(Collected data entries)
(* ===== verification/Relay.v ===== *)
(** The bounded store-and-forward buffer of the egress connectors
    (rust/connectors/sapient-egress/src/lib.rs, and the same in
    rust/connectors/tak-egress/src/lib.rs), over any link that sends one message at
    a time. *)
From Stdlib Require Import ZArith Lia.
From S2P Require Export Prelude.

Local Open Scope Z_scope.

(** A link: its state, what the network does in one call, what it leaves on the
    wire, and a call to send, which says whether the message went out. *)
Class Link (M : Type) := {
  link : Type;
  net : Type;
  act : Type;
  send : link → net → M → link * list act * bool
}.

Section relay.
Context {M : Type}.

(** The counters of the buffer. *)
(** @src rust/connectors/sapient-egress/src/lib.rs 47-52 Relay *)
Record Relay := mkRelay { buffer : list M; max : Z; delivered : Z; gap_dropped : Z }.

(** @src rust/connectors/sapient-egress/src/lib.rs 55-61 Relay::new *)
Definition relay_new (n : Z) : Relay := mkRelay [] (Z.max n 1) 0 0.

(** @src rust/connectors/sapient-egress/src/lib.rs 63-73 Relay::push *)
Definition push (m : M) (self : Relay) : Relay :=
  if max self <=? zlen (buffer self)
  then mkRelay (tail (buffer self) ++ [m]) (max self) (delivered self) (fetch_add (gap_dropped self) 1)
  else mkRelay (buffer self ++ [m]) (max self) (delivered self) (gap_dropped self).

Context `{L : Link M}.

(** The [while let] loop, [n] messages sent so far. *)
Fixpoint drain_loop (buf : list M) (nets : nat → net) (n : nat) (l : link) : link * list act * list M * nat :=
  match buf with
  | [] => (l, [], [], n)
  | front :: rest =>
      let '(l, acts, ok) := send l (nets n) front in
      if ok then let '(l, acts', rem, n) := drain_loop rest nets (S n) l in (l, acts ++ acts', rem, n)
      else (l, acts, buf, n)
  end.

(** @src rust/connectors/sapient-egress/src/lib.rs 83-98 Relay::drain *)
Definition drain (self : Relay) (nets : nat → net) (l : link) : Relay * link * list act :=
  let '(l, acts, rem, n) := drain_loop (buffer self) nets 0 l in
  (mkRelay rem (max self) (wrap 64 (delivered self + Z.of_nat n)) (gap_dropped self), l, acts).

(** * The buffer is a queue *)

(** What leaves it, in order. *)
Inductive Out := Delivered (m : M) | Dropped (m : M).
Definition out_msg (o : Out) : M := match o with Delivered m | Dropped m => m end.

Definition relay_ok (self : Relay) : Prop := 1 ≤ max self ∧ zlen (buffer self) ≤ max self.

Lemma relay_new_ok n : relay_ok (relay_new n).
Proof. unfold relay_ok, relay_new. cbn [max buffer]. rewrite zlen_nil. lia. Qed.

(** A push adds at the end and, when full, drops the oldest. *)
Definition push_out (m : M) (self : Relay) : list Out :=
  if max self <=? zlen (buffer self) then match buffer self with old :: _ => [Dropped old] | [] => [] end else [].

Lemma push_spec m self :
  relay_ok self →
  relay_ok (push m self) ∧ (out_msg <$> push_out m self) ++ buffer (push m self) = buffer self ++ [m]
  ∧ gap_dropped (push m self) = match push_out m self with [] => gap_dropped self | _ => fetch_add (gap_dropped self) 1 end
  ∧ delivered (push m self) = delivered self ∧ max (push m self) = max self
  ∧ (zlen (buffer self) < max self → push_out m self = []).
Proof.
  intros [H1 H2]. unfold push, push_out. destruct (Z.leb_spec (max self) (zlen (buffer self))) as [Hf|Hf].
  - destruct (buffer self) as [|old rest] eqn:E; [rewrite zlen_nil in *; lia|]. cbn [tail buffer max gap_dropped delivered fmap list_fmap out_msg app].
    split; [|split; [done|split; [done|split; [done|split; [done|lia]]]]].
    split; cbn [max buffer]; [done|]. rewrite zlen_app, zlen_cons, zlen_nil. rewrite zlen_cons in *. lia.
  - cbn [buffer max gap_dropped delivered fmap list_fmap app]. split; [|by split_and!].
    split; cbn [max buffer]; [done|]. rewrite zlen_app, zlen_cons, zlen_nil. lia.
Qed.

(** * The wire *)

(** What the outs were: sent, or lost to make room. *)
Definition sent_of (outs : list Out) : list M := omap (λ o, match o with Delivered m => Some m | Dropped _ => None end) outs.
Definition lost_of (outs : list Out) : list M := omap (λ o, match o with Dropped m => Some m | Delivered _ => None end) outs.

Lemma sent_delivered (ms : list M) : sent_of (Delivered <$> ms) = ms ∧ lost_of (Delivered <$> ms) = [] ∧ out_msg <$> (Delivered <$> ms) = ms.
Proof. induction ms as [|m ms (H1 & H2 & H3)]; [done|]. split_and!; [cbn; f_equal; exact H1|exact H2|cbn; f_equal; exact H3]. Qed.

Lemma sent_push_out m self : sent_of (push_out m self) = [].
Proof. unfold push_out. destruct (_ <=? _); [|done]. by destruct (buffer self). Qed.
End relay.
Arguments Relay : clear implicits.
Arguments Out : clear implicits.

(** What a link promises to the buffer: on the messages the buffer holds, a call
    goes along the protocol of the connection, with the message on the wire exactly
    when the call says so. *)
Class LinkLaws {M : Type} (L : Link M) := {
  sendable : M → Prop;
  goes : link → list act → list M → link → Prop;
  goes_refl l : goes l [] [] l;
  goes_trans a ws rs b ws' rs' c : goes a ws rs b → goes b ws' rs' c → goes a (ws ++ ws') (rs ++ rs') c;
  send_goes l n m : sendable m → let '(l', acts, ok) := send l n m in goes l acts (if ok then [m] else []) l'
}.

Section relays.
Context {M : Type} {L : Link M} {LL : LinkLaws L}.

Definition queue_ok (self : Relay M) : Prop :=
  relay_ok self ∧ Forall sendable (buffer self) ∧ 0 ≤ delivered self < 2 ^ 64 ∧ 0 ≤ gap_dropped self < 2 ^ 64.

Lemma queue_new_ok n : queue_ok (relay_new n).
Proof. split; [apply relay_new_ok|]. by split; [constructor|]. Qed.

(** A step of a loop over the buffer and its link, with [acts] on the wire, puts
    [ins] in the buffer and takes [outs] from it. *)
Record relays (s : Relay M) (l : link) (acts : list act) (ins : list M) (outs : list (Out M)) (s' : Relay M) (l' : link) : Prop := {
  rel_ok : queue_ok s';
  rel_queue : (out_msg <$> outs) ++ buffer s' = buffer s ++ ins;
  rel_goes : goes l acts (sent_of outs) l';
  rel_delivered : delivered s' = wrap 64 (delivered s + zlen (sent_of outs));
  rel_dropped : gap_dropped s' = wrap 64 (gap_dropped s + zlen (lost_of outs));
  rel_max : max s' = max s
}.

(** A call on the link alone. *)
Lemma relays_link s l acts l' : queue_ok s → goes l acts [] l' → relays s l acts [] [] s l'.
Proof. intros H. pose proof H as (_ & _ & H1 & H2). split; try done; [by rewrite app_nil_r|..]; cbn; by rewrite zlen_nil, Z.add_0_r, wrap_small. Qed.

Lemma relays_refl s l : queue_ok s → relays s l [] [] [] s l.
Proof. intros H. apply relays_link; [done|apply goes_refl]. Qed.

Lemma relays_trans a l ws ins outs b l' ws' ins' outs' c l'' :
  relays a l ws ins outs b l' → relays b l' ws' ins' outs' c l'' → relays a l (ws ++ ws') (ins ++ ins') (outs ++ outs') c l''.
Proof.
  intros [H1 H2 H3 H4 H5 H6] [K1 K2 K3 K4 K5 K6]. split; [done|..].
  - rewrite fmap_app, <- app_assoc, K2, app_assoc, H2. by rewrite app_assoc.
  - unfold sent_of in *. rewrite omap_app. by eapply goes_trans.
  - unfold sent_of in *. rewrite K4, H4, omap_app, zlen_app. unfold wrap. rewrite Z.add_mod_idemp_l by done. f_equal. lia.
  - unfold lost_of in *. rewrite K5, H5, omap_app, zlen_app. unfold wrap. rewrite Z.add_mod_idemp_l by done. f_equal. lia.
  - by rewrite K6.
Qed.

Lemma drain_loop_goes nets : ∀ buf n l,
  Forall sendable buf →
  let '(l', acts, rem, n') := drain_loop buf nets n l in
  ∃ sent, buf = sent ++ rem ∧ n' = (n + length sent)%nat ∧ goes l acts sent l'.
Proof.
  induction buf as [|m buf IH]; intros n l Hb; cbn [drain_loop]; [exists []; split; [done|split; [cbn; lia|apply goes_refl]]|].
  inversion Hb as [|? ? Hm Hb']; subst. pose proof (send_goes l (nets n) m Hm) as H. destruct (send l (nets n) m) as [[l1 acts] [|]].
  - specialize (IH (S n) l1 Hb'). destruct (drain_loop buf nets (S n) l1) as [[[l2 acts'] rem] n']. destruct IH as (sent & -> & -> & Hf).
    exists (m :: sent). split; [done|]. split; [cbn; lia|]. by apply (goes_trans l acts [m] l1).
  - exists []. split; [done|]. by split; [cbn; lia|].
Qed.

Lemma drain_relays s nets l :
  queue_ok s → let '(s', l', acts) := drain s nets l in ∃ outs, relays s l acts [] outs s' l' ∧ lost_of outs = [].
Proof.
  intros ((Hr1 & Hr2) & Hs & Hd & Hg). unfold drain. pose proof (drain_loop_goes nets (buffer s) 0 l Hs) as Hf.
  destruct (drain_loop _ _ _ _) as [[[l' acts] rem] n]. destruct Hf as (sent & Hb & -> & F).
  destruct (sent_delivered sent) as (E1 & E2 & E3). exists (Delivered <$> sent). split; [|done].
  rewrite Hb in Hr2, Hs. rewrite zlen_app in Hr2. pose proof (zlen_nonneg sent). apply Forall_app in Hs as [_ Hs].
  split; cbn [buffer max delivered gap_dropped]; try done.
  - split; [split; cbn [buffer max]; [done|lia]|]. cbn [buffer delivered gap_dropped]. split; [done|]. split; [apply wrap_range; lia|done].
  - by rewrite E3, app_nil_r.
  - by rewrite E1.
  - by rewrite E1.
  - by rewrite E2, zlen_nil, Z.add_0_r, wrap_small.
Qed.

Lemma push_relays s m l : queue_ok s → sendable m → relays s l [] [m] (push_out m s) (push m s) l.
Proof.
  intros (H1 & H2 & H3 & H4) Hm. destruct (push_spec m s H1) as (P1 & P2 & P3 & P4 & P5 & _).
  assert (gap_dropped (push m s) = wrap 64 (gap_dropped s + zlen (lost_of (push_out m s)))) as Eg.
  { rewrite P3. unfold push_out. destruct (_ <=? _); [destruct (buffer s)|]; cbn; rewrite ?Z.add_0_r, ?wrap_small by done; done. }
  split; try done.
  - split; [done|]. split; [|split; [by rewrite P4|rewrite Eg; apply wrap_range; lia]].
    assert (Forall sendable (buffer s ++ [m])) as Hall by (apply Forall_app; split; [done|by constructor; [|constructor]]).
    rewrite <- P2 in Hall. by apply Forall_app in Hall as [_ Hall].
  - rewrite sent_push_out. apply goes_refl.
  - by rewrite sent_push_out, P4, zlen_nil, Z.add_0_r, wrap_small.
Qed.
End relays.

## What the task asks
Reproduce, exactly as they stand in the data above, the lines from the one that holds "- by rewrite K6." to the one that holds "induction buf as", inclusive.

## Reply
  - by rewrite K6.
Qed.

Lemma drain_loop_goes nets : ∀ buf n l,
  Forall sendable buf →
  let '(l', acts, rem, n') := drain_loop buf nets n l in
  ∃ sent, buf = sent ++ rem ∧ n' = (n + length sent)%nat ∧ goes l acts sent l'.
Proof.
  induction buf as [|m buf IH]; intros n l Hb; cbn [drain_loop]; [exists []; split; [done|split; [cbn; lia|apply goes_refl]]|].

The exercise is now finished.